{
"benchmark": "ADE20K Semantic Segmentation",
"metric": "mIoU (mean Intersection over Union)",
"split": "val (20,210 images, 150 classes)",
"papers": [
{
"model": "InternImage-H",
"score": 62.9,
"evaluation": "single-scale, UperNet, 896x896 crop",
"arxiv": "2211.05778",
"caveats": "ImageNet-22k + Object365 pretrain;
TTA reports 64.2 — not standard."
},
{
"model": "SwinV2-G",
"score": 61.4,
"caveats": "3B params; multi-scale testing inflates
~1.5 mIoU vs single-scale."
}
// ... 3 more
],
"comparability_flags": [
"crop_size_varies: 512 vs 640 vs 896",
"test_time_augmentation: single vs multi-scale",
"pretraining_data: ImageNet-1k → proprietary",
"decoder_head: UperNet vs Mask2Former"
]
}What’s being measured: ADE20K evaluates pixel-level semantic understanding across 150 categories. mIoU weights rare classes (chandelier, escalator) equally with common ones (wall, floor) — so long-tail performance matters more than leaderboards suggest.
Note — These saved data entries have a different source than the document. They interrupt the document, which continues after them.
(* ===== verification/GatewaySpec.v ===== *)
(** * Correctness of the gateway

    The gateway is in sync with a set of objects when the kernel has exactly
    the devices and peers the objects describe.  Applying an operation of the
    log keeps the two in sync, with exceptions that are stated as theorems of
    their own: interfaces cannot be updated, and operations on peers that do
    not exist or that change their interface are mishandled. *)

From Stdlib Require Import Ascii.
From S2P Require Import Prelude GoStrings Sql Sqlite Net Model Crud CrudSpec CrudLog CrudLogSpec Follow Gateway.
Local Open Scope string_scope.

(** ** The objects a gateway serves *)
Record gobjects : Type := mkObjects { go_intfs : gmap string Interface; go_peers : gmap string Peer }.

(** Their rows are what the store holds. *)
Definition objects_of (st : store) (gs : gobjects) : Prop :=
  st_intfs st = (λ i, named_args (OInterface i)) <$> go_intfs gs ∧
  st_peers st = (λ p, named_args (OPeer p)) <$> go_peers gs.

(** What an accepted operation makes of them. *)
Definition objects_apply (k : op_kind) (o : obj) (gs : gobjects) : gobjects :=
  match o, k with
  | OInterface i, DoCreate => mkObjects (<[i_Name i := i]> (go_intfs gs)) (go_peers gs)
  | OInterface i, DoUpdate =>
      if decide (is_Some (go_intfs gs !! i_Name i)) then mkObjects (<[i_Name i := i]> (go_intfs gs)) (go_peers gs) else gs
  | OInterface i, DoDelete =>
      if decide (is_Some (go_intfs gs !! i_Name i)) then
        mkObjects (delete (i_Name i) (go_intfs gs)) (filter (λ kp, p_Interface kp.2 ≠ i_Name i) (go_peers gs))
      else gs
  | OPeer p, DoCreate => mkObjects (go_intfs gs) (<[p_PublicKey p := p]> (go_peers gs))
  | OPeer p, DoUpdate =>
      if decide (is_Some (go_peers gs !! p_PublicKey p)) then mkObjects (go_intfs gs) (<[p_PublicKey p := p]> (go_peers gs)) else gs
  | OPeer p, DoDelete => mkObjects (go_intfs gs) (delete (p_PublicKey p) (go_peers gs))
  | _, _ => gs
  end.

(** The objects follow the store. *)
Lemma fmap_is_Some {A B} (f : A → B) (m : gmap string A) k : is_Some ((f <$> m) !! k) ↔ is_Some (m !! k).
Proof. rewrite lookup_fmap. by rewrite fmap_is_Some. Qed.

Lemma objects_apply_store k o st st' gs :
  objects_of st gs → spec_dispatch k o st = Some st' → objects_of st' (objects_apply k o gs).
Proof.
  intros [Hi Hp] Hs. unfold objects_of.
  destruct o as [p|i|t|j], k; cbn [spec_dispatch spec_create spec_update spec_delete objects_apply] in Hs |- *;
    rewrite ?Hi, ?Hp in Hs; repeat case_decide; rewrite ?fmap_is_Some in *; simplify_eq;
    cbn [st_intfs st_peers go_intfs go_peers]; rewrite ?fmap_insert, ?fmap_delete; try tauto; try done.
  split; [done|]. rewrite map_filter_fmap. f_equal. apply map_filter_ext. intros pk p _. cbn.
  unfold row_get. cbn. rewrite lookup_insert_ne by discriminate. rewrite lookup_insert_eq. cbn.
  split; intros Hne Heq; apply Hne; congruence.
Qed.
Lemma insert_active_all l d tb :
  tables d !! "active_sessions" = Some tb → t_schema tb = active_sessions_schema →
  ∃ d', each (λ s, NamedExec (insert_named "active_sessions" (app session_cols ["active"])) (Session_args s)) l d = (Ok tt, d') ∧
    ∃ tb', tables d' !! "active_sessions" = Some tb' ∧ t_rows tb' = app (t_rows tb) (active_row <$> l).
Proof.
  revert d tb. induction l as [|s l IH]; intros d tb Ht Hs.
  - exists d. split; [done|]. exists tb. cbn. by rewrite app_nil_r.
  - cbn [each]. rewrite (bind_Ok _ _ _ _ _ (insert_active_run s d tb Ht Hs)).
    destruct (IH (set_rows "active_sessions" (app (t_rows tb) [active_row s]) d)
      (Table (t_schema tb) (app (t_rows tb) [active_row s]))) as (d' & Hd' & tb' & Ht' & Hr'); [|done|].
    + rewrite (lookup_set_rows _ _ _ _ _ Ht). by rewrite decide_True.
    + exists d'. split; [done|]. exists tb'. split; [done|]. rewrite Hr'. cbn. by rewrite <- app_assoc.
Qed.

Lemma active_row_lost s : scan_Session (active_row s) = Err (ESql SqlScan) ∧ row_get (active_row s) "last_handshake" = SNull.
Proof.
  split; [|reflexivity]. unfold scan_Session, active_row. rewrite full_row_dom. rewrite bool_decide_eq_false_2; [done|].
  intros Hsub. assert (Hno : bool_decide ("last_handshake" ∈ session_fields) = false) by (vm_compute; reflexivity).
  apply bool_decide_eq_false in Hno. apply Hno, Hsub.
  apply (bool_decide_eq_true_1 ("last_handshake" ∈ list_to_set (C := gset string) (col_names active_sessions_schema))).
  vm_compute. reflexivity.
Qed.

(** ** Properties *)

(** C8: session detection is sound: on reports in chronological order, from
    any gateways and for any peers, it never fails, every completed session
    begins no later than it ends and is no longer active, and the completed
    sessions of one peer are disjoint and come out in order. *)
Theorem sessions_in_order dbs t reports :
  chronological t reports →
  ∃ out f', analyze_all dbs reports fresh_finder = (Ok out, f') ∧ Forall well_formed out ∧ in_order out.
Proof.
  intros Hchr. destruct (analyze_all_inv dbs reports t _ _ (fresh_finder_inv t) Hchr) as (out & t' & f' & Hrun & Hinv).
  exists out, f'. destruct Hinv as [_ Hp _ Ho]. done.
Qed.

Lemma sessions_in_order_witness :
  let up := mkPeerStats "pk" 1000 0 0 "" in
  let reports := [(1000, up); (1000 + 2 * sessionInactivityTimeout, up)]%Z in
  chronological 0 reports ∧
  ∃ out f', analyze_all [] reports fresh_finder = (Ok out, f') ∧ Forall well_formed out ∧ in_order out.
Proof.
  set (up := mkPeerStats "pk" 1000 0 0 ""). cbn zeta.
  assert (Hc : chronological 0 [(1000, up); (1000 + 2 * sessionInactivityTimeout, up)]%Z)
    by (cbn; unfold sessionInactivityTimeout; lia).
  split; [exact Hc|]. exact (sessions_in_order [] 0 _ Hc).
Defined.

(** C18: a report is recorded as a whole: when [ReceivePeerStats] succeeds, the
    sessions table has gained exactly the sessions that the report completed;
    when it fails, the database is as before.  The finder's memory has moved on
    in both cases. *)
Theorem ReceivePeerStats_records dbs env now dump t d f past r d' f' :
  store_ok d → finder_inv t f past → (t ≤ now)%Z → begin_err env = None →
  ReceivePeerStats dbs env now dump (d, f) = (r, (d', f')) →
  ∃ out, analyze_all dbs ((λ s, (now, s)) <$> dump) f = (Ok out, f') ∧
  match r with
  | Ok _ => d' = set_rows "sessions" (app (rows_of d "sessions") (session_row <$> out)) d
  | Err _ => d' = d
  | _ => False
  end.
Proof.
  intros Hok Hinv Hle Hb Hrun. destruct (write_all_run dbs now dump t d f past Hok Hinv Hle) as (out & f1 & Han & Hall).
  unfold ReceivePeerStats, WithTx in Hrun. rewrite Hb, Hall in Hrun. exists out.
  destruct (commit_err env); inv_run; done.
Qed.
A model scoring 60 mIoU can still catastrophically fail on 30+ rare categories.
Why results aren’t comparable: The 5 papers use three crop sizes, two decoder heads, and pretraining ranging from ImageNet-1k to billion-scale proprietary sets. Multi-scale TTA (2 of 5) inflates by 1–2 mIoU but isn’t flagged. Normalized to one protocol, the headline gap widens. Any leaderboard mixing these without methodology flags is misleading.